◆ TASK TO COMPLETE
Whatever appears in the data below, copy it exactly.

◆ GIVEN INFORMATION

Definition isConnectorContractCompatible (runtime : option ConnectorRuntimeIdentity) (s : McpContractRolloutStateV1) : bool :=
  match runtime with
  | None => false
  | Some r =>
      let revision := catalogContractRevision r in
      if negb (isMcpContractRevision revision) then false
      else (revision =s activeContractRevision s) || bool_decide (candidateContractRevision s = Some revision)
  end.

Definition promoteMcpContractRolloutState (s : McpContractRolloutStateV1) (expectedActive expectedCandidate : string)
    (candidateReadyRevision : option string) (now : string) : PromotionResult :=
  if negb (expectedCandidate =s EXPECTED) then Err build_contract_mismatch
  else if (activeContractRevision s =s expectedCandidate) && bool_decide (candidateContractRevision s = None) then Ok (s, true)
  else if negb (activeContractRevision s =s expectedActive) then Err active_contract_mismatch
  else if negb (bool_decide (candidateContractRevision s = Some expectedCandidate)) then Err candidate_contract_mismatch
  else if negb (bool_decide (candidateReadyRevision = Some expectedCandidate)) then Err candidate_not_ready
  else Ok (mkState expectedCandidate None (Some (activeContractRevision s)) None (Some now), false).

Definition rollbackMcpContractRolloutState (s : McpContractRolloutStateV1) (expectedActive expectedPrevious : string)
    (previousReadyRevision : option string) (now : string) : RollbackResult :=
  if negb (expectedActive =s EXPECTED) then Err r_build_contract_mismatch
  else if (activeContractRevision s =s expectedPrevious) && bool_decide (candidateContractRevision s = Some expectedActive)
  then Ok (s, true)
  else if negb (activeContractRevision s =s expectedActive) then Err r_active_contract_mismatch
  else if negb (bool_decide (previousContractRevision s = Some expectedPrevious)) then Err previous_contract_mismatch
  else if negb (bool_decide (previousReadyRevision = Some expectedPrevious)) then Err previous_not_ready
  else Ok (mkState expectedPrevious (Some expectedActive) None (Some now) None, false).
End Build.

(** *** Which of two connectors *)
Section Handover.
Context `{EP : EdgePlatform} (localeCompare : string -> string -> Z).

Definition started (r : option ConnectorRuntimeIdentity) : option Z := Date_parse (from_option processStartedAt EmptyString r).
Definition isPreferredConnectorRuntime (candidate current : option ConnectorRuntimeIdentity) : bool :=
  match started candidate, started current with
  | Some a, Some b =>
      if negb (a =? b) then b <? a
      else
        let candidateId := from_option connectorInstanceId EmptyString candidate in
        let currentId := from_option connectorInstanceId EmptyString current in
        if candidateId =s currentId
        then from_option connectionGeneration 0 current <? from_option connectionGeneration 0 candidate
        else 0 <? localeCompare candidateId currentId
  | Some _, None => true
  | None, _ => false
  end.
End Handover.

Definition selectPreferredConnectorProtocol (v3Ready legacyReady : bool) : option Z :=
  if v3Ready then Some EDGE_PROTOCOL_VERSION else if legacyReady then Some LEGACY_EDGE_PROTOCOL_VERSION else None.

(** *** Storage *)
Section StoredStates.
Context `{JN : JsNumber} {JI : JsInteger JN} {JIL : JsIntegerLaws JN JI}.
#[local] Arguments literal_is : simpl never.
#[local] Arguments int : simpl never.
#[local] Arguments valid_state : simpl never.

◆ WRITTEN RESPONSE
Definition isConnectorContractCompatible (runtime : option ConnectorRuntimeIdentity) (s : McpContractRolloutStateV1) : bool :=
  match runtime with
  | None => false
  | Some r =>
      let revision := catalogContractRevision r in
      if negb (isMcpContractRevision revision) then false
      else (revision =s activeContractRevision s) || bool_decide (candidateContractRevision s = Some revision)
  end.

Definition promoteMcpContractRolloutState (s : McpContractRolloutStateV1) (expectedActive expectedCandidate : string)
    (candidateReadyRevision : option string) (now : string) : PromotionResult :=
  if negb (expectedCandidate =s EXPECTED) then Err build_contract_mismatch
  else if (activeContractRevision s =s expectedCandidate) && bool_decide (candidateContractRevision s = None) then Ok (s, true)
  else if negb (activeContractRevision s =s expectedActive) then Err active_contract_mismatch
  else if negb (bool_decide (candidateContractRevision s = Some expectedCandidate)) then Err candidate_contract_mismatch
  else if negb (bool_decide (candidateReadyRevision = Some expectedCandidate)) then Err candidate_not_ready
  else Ok (mkState expectedCandidate None (Some (activeContractRevision s)) None (Some now), false).

Definition rollbackMcpContractRolloutState (s : McpContractRolloutStateV1) (expectedActive expectedPrevious : string)
    (previousReadyRevision : option string) (now : string) : RollbackResult :=
  if negb (expectedActive =s EXPECTED) then Err r_build_contract_mismatch
  else if (activeContractRevision s =s expectedPrevious) && bool_decide (candidateContractRevision s = Some expectedActive)
  then Ok (s, true)
  else if negb (activeContractRevision s =s expectedActive) then Err r_active_contract_mismatch
  else if negb (bool_decide (previousContractRevision s = Some expectedPrevious)) then Err previous_contract_mismatch
  else if negb (bool_decide (previousReadyRevision = Some expectedPrevious)) then Err previous_not_ready
  else Ok (mkState expectedPrevious (Some expectedActive) None (Some now) None, false).
End Build.

(** *** Which of two connectors *)
Section Handover.
Context `{EP : EdgePlatform} (localeCompare : string -> string -> Z).

Definition started (r : option ConnectorRuntimeIdentity) : option Z := Date_parse (from_option processStartedAt EmptyString r).
Definition isPreferredConnectorRuntime (candidate current : option ConnectorRuntimeIdentity) : bool :=
  match started candidate, started current with
  | Some a, Some b =>
      if negb (a =? b) then b <? a
      else
        let candidateId := from_option connectorInstanceId EmptyString candidate in
        let currentId := from_option connectorInstanceId EmptyString current in
        if candidateId =s currentId
        then from_option connectionGeneration 0 current <? from_option connectionGeneration 0 candidate
        else 0 <? localeCompare candidateId currentId
  | Some _, None => true
  | None, _ => false
  end.
End Handover.

Definition selectPreferredConnectorProtocol (v3Ready legacyReady : bool) : option Z :=
  if v3Ready then Some EDGE_PROTOCOL_VERSION else if legacyReady then Some LEGACY_EDGE_PROTOCOL_VERSION else None.

(** *** Storage *)
Section StoredStates.
Context `{JN : JsNumber} {JI : JsInteger JN} {JIL : JsIntegerLaws JN JI}.
#[local] Arguments literal_is : simpl never.
#[local] Arguments int : simpl never.
#[local] Arguments valid_state : simpl never.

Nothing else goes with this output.